You can buy real estate such as houses, apartment buildings, office space, retail space, etc. and rent it out. You can also make money from the appreciation, assuming that real estate prices rise while you own the property.
When renting a property, it’s nice if you can create a positive cashflow, meaning that your monthly rents provide enough to cover your mortgages, upkeep, property taxes, and other expenses and still leave you with some profit. Note that as you pay down the mortgages (which is essentially being done by your tenants), you will gradually own more equity in the property. You can then borrow against this equity to fund more investments, or you can sell it and cash out.
Real estate investment has some tax advantages too. One role of government is to help ensure access to housing for its citizens, and so tax laws encourage real estate development and investing.
While real estate investing can be done in ways that require a lot of cash, with some creativity you can do deals that don’t require tying up a lot of money — and still generate passive income for yourself. In this capacity you can also act as a real estate dealmaker, putting deals together that other people will execute. For instance, you could assemble a proposal for a new shopping center, help get key tenants interested, and then sell the deal to a real estate developer in exchange for a cut of the revenue. This is way beyond my current expertise, but I’ve heard of people making good money doing these kinds of deals.
Many businesses and organizations hold a great deal of wealth in the form of real estate. For example, McDonald’s not only makes money from selling dead cows; they also own many valuable street corners around the world. The Catholic Church is also a major land owner.

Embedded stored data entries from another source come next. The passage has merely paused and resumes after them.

(** The pane with another form, badges or flags. *)
Lemma good_same p p' :
  pane_ok p → state p' = state p → verCur p' = verCur p → devCur p' = devCur p → writer p' = writer p →
  (∀ f, form p' = Some f → in_fields f = true ∧ writeReady p = true) → good p (p', []).
Proof.
  intros (Hv & Hd & Hf) Hst Hvc Hdc Hw Hform. split; [|done]. unfold pane_ok. simpl. rewrite Hst, Hvc, Hdc.
  split_and!; [done..|]. intros f Hf'. unfold writeReady. rewrite Hw. by apply Hform.
Qed.
Lemma good_cmd p p' c : good p (p', []) → allowed p c → good p (p', [c]).
Proof. intros (? & ? & _) ?. split_and!; [done..|]. by constructor. Qed.
Lemma good_if_ready p k : (writeReady p = true → good p (k p)) → pane_ok p → good p (if_ready p k).
Proof.
  intros Hk Hp. unfold if_ready. destruct (writeReady p); [by apply Hk|].
  apply good_same; [done..|]. apply Hp.
Qed.
Lemma focusFormField_form p f :
  form (focusFormField p) = Some f → ∃ g, form p = Some g ∧ focus f = focus g ∧ length (fields f) = length (fields g).
Proof.
  unfold focusFormField. destruct (form p) as [g|] eqn:Hg; [|by rewrite Hg].
  destruct (focused p); simpl; [|rewrite Hg; intros [= ->]; eauto].
  intros [= <-]. exists g. simpl. split_and!; [done..|].
  destruct (in_fields g); rewrite ?length_alter, length_fmap; done.
Qed.
Lemma in_fields_same f g :
  focus f = focus g → length (fields f) = length (fields g) → in_fields g = true → in_fields f = true.
Proof. unfold in_fields, zlen. by intros -> ->. Qed.
Lemma focusFormField_same p :
  state (focusFormField p) = state p ∧ verCur (focusFormField p) = verCur p ∧ devCur (focusFormField p) = devCur p ∧
  writer (focusFormField p) = writer p.
Proof. unfold focusFormField. by destruct (form p), (focused p). Qed.
Lemma good_open p f : pane_ok p → writeReady p = true → in_fields f = true → good p (focusFormField (set_form (Some f) p), []).
Proof.
  intros Hp Hw Hf. destruct (focusFormField_same (set_form (Some f) p)) as (? & ? & ? & ?).
  apply good_same; [done..|]. intros g Hg. split; [|done].
  apply focusFormField_form in Hg as (h & Hh & Hfo & Hlen). injection Hh as <-. by eapply in_fields_same.
Qed.
Lemma good_load now p : pane_ok p → good p (issueLoad now p).
Proof.
  intros Hp. apply good_cmd; [|done]. apply good_same; [done..|]. apply Hp.
Qed.
Lemma good_formSubmit f p : pane_ok p → form p = Some f → good p (formSubmit f p).
Proof.
  intros Hp Hf. pose proof (proj2 (proj2 Hp) f Hf) as [Hin Hw].
  assert (Hrefuse : ∀ e, good p (refuse f e p)).
  { intros e. apply good_same; [done..|]. intros g [= <-]. done. }
  assert (Hsubmit : ∀ c, complete c → good p (submit p c)).
  { intros c Hc. apply good_cmd; [|by split]. apply good_same; done. }
  unfold formSubmit, none. destruct (kind f); [destruct (art f); [|done]| |]; repeat case_bool_decide; simpl; auto;
    apply Hsubmit; done.
Qed.
Lemma good_move d p : pane_ok p → good p (moveCursor d p, []).
Proof.
  intros (Hv & Hd & Hf). unfold moveCursor.
  destruct (active p); (split; [|done]); split_and!; simpl; auto.
Qed.
Lemma rem_in x n : 0 <= x < n → ∀ d, d = 1 ∨ d = -1 → 0 ≤ Z.rem (x + d + n) n < n.
Proof. intros Hx d Hd. rewrite Z.rem_mod_nonneg by lia. apply Z.mod_pos_bound. lia. Qed.
Lemma good_delta d p : d = 1 ∨ d = -1 → pane_ok p → good p (formFocusDelta d p, []).
Proof.
  intros Hd Hp. unfold formFocusDelta. destruct (form p) as [f|] eqn:Hf; [|by apply good_same; [..|apply Hp]].
  case_bool_decide as He; [by apply good_same; [..|apply Hp]|].
  pose proof (proj2 (proj2 Hp) f Hf) as [Hin Hw]. apply good_same; [done..|]. intros g [= <-]. split; [|done].
  unfold in_fields in *. apply andb_true_iff in Hin as [Ha%Z.leb_le Hb%Z.ltb_lt]. cbn [focus fields set_fields].
  replace (zlen (alter _ _ (alter _ _ (fields f)))) with (zlen (fields f)) by (unfold zlen; by rewrite !length_alter).
  destruct (rem_in (focus f) (zlen (fields f)) (conj Ha Hb) d Hd) as [H1 H2]. by rewrite (proj2 (Z.leb_le _ _) H1), (proj2 (Z.ltb_lt _ _) H2).
Qed.
Lemma good_keep p : pane_ok p → good p (p, []).
Proof. intros Hp. by apply good_same; [..|apply Hp]. Qed.
Lemma length_set_first l v fs : length (set_first l v fs) = length fs.
Proof. induction fs as [|x fs IH]; simpl; [done|]. case_bool_decide; simpl; congruence. Qed.
Lemma good_scan r p : pane_ok p → good p (onArtifactScanned err_text r p, []).
Proof.
  intros Hp. unfold onArtifactScanned. destruct (form p) as [f|] eqn:Hf; [|by apply good_keep].
  pose proof (proj2 (proj2 Hp) f Hf) as [Hin Hw].
  destruct (kind f); [|by apply good_keep..].
  destruct r; (apply good_same; [done..|]; intros g [= <-]; split; [|done]);
    (apply (in_fields_same _ f); [done| |done]; simpl; by rewrite ?length_set_first).
Qed.
Lemma good_badges p p' : pane_ok p → state p' = state p → verCur p' = verCur p → devCur p' = devCur p → writer p' = writer p →
  form p' = form p → good p (markDirty p', []).
Proof.
  intros Hp Hst Hv Hd Hw Hf. unfold markDirty.
  destruct (focused p'); (apply good_same; simpl; [done..|rewrite Hf; apply Hp]).
Qed.
Lemma good_form_key k f p : pane_ok p → form p = Some f → good p (onFormKey k f p).
Proof.
  intros Hp Hf. pose proof (proj2 (proj2 Hp) f Hf) as [Hin Hw]. unfold onFormKey. repeat case_bool_decide.
  - by apply good_same.
  - by apply good_formSubmit.
  - apply good_delta; auto.
  - apply good_delta; auto.
  - rewrite Hin. apply good_same; [done..|]. intros g [= <-]. split; [|done].
    apply (in_fields_same _ f); [done| |done]. simpl. by rewrite length_alter.
Qed.
Lemma good_act p c : pane_ok p → allowed p c → good p (act p c).
Proof. intros Hp Hc. apply good_cmd; [|done]. by apply good_same; [..|apply Hp]. Qed.
Lemma good_status s0 p : pane_ok p → good p (set_status s0 p, []).
Proof. intros Hp. by apply good_same; [..|apply Hp]. Qed.
Lemma valid_states : ValidState StateActive = true ∧ ValidState StatePaused = true ∧ ValidState StateDone = true.
Proof. done. Qed.
Lemma good_table_key now k p : pane_ok p → good p (onTableKey now k p).
Proof.
  intros Hp. unfold onTableKey. repeat case_bool_decide; simpl;
    try (destruct (_ && negb _); [by apply good_load|by apply good_keep]); try (by apply good_move); try (by apply good_keep);
    try (by apply good_same; [..|apply Hp]).
  - apply good_if_ready; [|done]. intros Hw. apply good_cmd; [by apply good_open|done].
  - apply good_if_ready; [|done]. intros Hw. by apply good_open.
  - apply good_if_ready; [|done]. intros Hw. destruct (selectedDevice p); by apply good_open.
  - apply good_if_ready; [|done]. intros Hw. destruct (_ ≫= _); [|by apply good_status].
    case_bool_decide; [by apply good_status|]. by apply good_act.
  - apply good_if_ready; [|done]. intros Hw. destruct (_ ≫= _); [|by apply good_status].
    apply good_act; [done|]. split; [done|]. simpl. by case_bool_decide; apply valid_states.
  - apply good_if_ready; [|done]. intros Hw. destruct (_ ≫= _); [|by apply good_status]. by apply good_act.
Qed.
Lemma index_of_serial_range serial i l n : index_of_serial serial i l = Some n → i ≤ n < i + zlen l.
Proof.
  revert i. induction l as [|d l IH]; intros i; simpl; [done|]. rewrite zlen_cons. pose proof (zlen_nonneg l).
  case_bool_decide; [intros [= <-]; lia|]. intros Hi%IH. lia.
Qed.
Lemma good_update now m p : pane_ok p → good p (Update err_text now m p).
Proof.
  intros Hp. destruct m as [|st at_|e|r|what r|serial|c|k]; unfold Update.
  - unfold onTick. destruct (store p); simpl; [|by apply good_keep].
    destruct (_ && negb _); [|by apply good_cmd; [apply good_keep|]].
    pose proof (good_load now p Hp) as (H1 & H2 & H3). by split_and!; [..|constructor].
  - unfold clampCursors, markDirty.
    match goal with |- context [if focused ?q then _ else _] => destruct (focused q) end;
      (split; [split_and!; simpl; [auto|auto|apply Hp]|by split; [|constructor]]).
  - by apply good_badges.
  - by apply good_scan.
  - unfold onWriteResult. destruct r as [e|].
    + by apply good_badges.
    + assert (Hg : good p (markDirty (if focused (set_status (what ++ " ok") (set_inFlight false p)) then
         set_status (what ++ " ok") (set_inFlight false p)
         else set_badges true (dirty (set_status (what ++ " ok") (set_inFlight false p))) (set_status (what ++ " ok") (set_inFlight false p))), [])).
      { simpl. destruct (focused p); by apply good_badges. }
      cbv zeta. match goal with |- context [if store ?q then _ else _] => destruct (store q); [|done] end.
      destruct Hg as (H1 & H2 & _). match goal with |- context [issueLoad now ?q] => destruct (good_load now q H1) as (H3 & H4 & H5) end.
      split_and!; [done|exact (eq_trans H4 H2)|]. by constructor.
  - case_bool_decide; [by apply good_keep|]. unfold selectDeviceBySerial.
    destruct (index_of_serial _ _ _) as [i|] eqn:Hi; [|by apply good_keep].
    apply index_of_serial_range in Hi. destruct Hp as (Hv & Hd & Hf).
    split; [|by split; [|constructor]]. split; [done|]. split; [|done]. simpl.
    unfold in_range, max0. zcase; lia.
  - destruct c as [[c ks]|]; [|by apply good_keep]. by apply good_same; [..|apply Hp].
  - unfold onKey. destruct (form p) eqn:Hf; [by apply good_form_key|by apply good_table_key].
Qed.
Lemma good_focused b p : pane_ok p → good p (SetFocused b p, []).
Proof.
  intros Hp. destruct b; unfold SetFocused.
  - match goal with |- context [focusFormField ?q] => destruct (focusFormField_same q) as (? & ? & ? & ?) end.
    apply good_same; [done..|]. intros g Hg. apply focusFormField_form in Hg as (h & Hh & Hfo & Hlen).
    pose proof (proj2 (proj2 Hp) h Hh) as [Hin Hw]. split; [by eapply in_fields_same|done].
  - unfold blurFormField. simpl. destruct (form p) as [f|] eqn:Hf; apply good_same; try done; simpl.
    + intros g [= <-]. pose proof (proj2 (proj2 Hp) f Hf) as [Hin Hw]. split; [|done].
      apply (in_fields_same _ f); [done| |done]. simpl. by rewrite length_fmap.
    + by rewrite Hf.
Qed.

As your investments increase in value and your equity increases, you can borrow against your equity to buy more property, thereby increasing your holdings over time. Of course there’s a risk of overextending yourself. Many real estate investors have gone bust when their over-leveraged investments sank in value, and they ended up owing more than their properties were worth while also dealing with tenants who could no longer pay the rent.
I can’t share much about real estate investing since I’ve never been into it. I’ve read several books on the subject out of curiosity, but providing housing and office/retail space to tenants just doesn’t excite me. I think this would be a decent way to generate passive income for someone who is patient, can be disciplined enough to stick to a long-term plan, and who knows a lot about property and is good at assessing what a property is worth.
If this type of investment interests you, please don’t let my personal preferences dissuade you from investigating it fully. Libraries have plenty of books on how to invest profitably in real estate, and I’m sure there are plenty of websites and forums where you can find good advice from experienced investors.
Even though it’s not my cup of tea, I wanted to mention real estate investing as part of the passive income series since it’s a common path that people use to generate passive income and long-term wealth.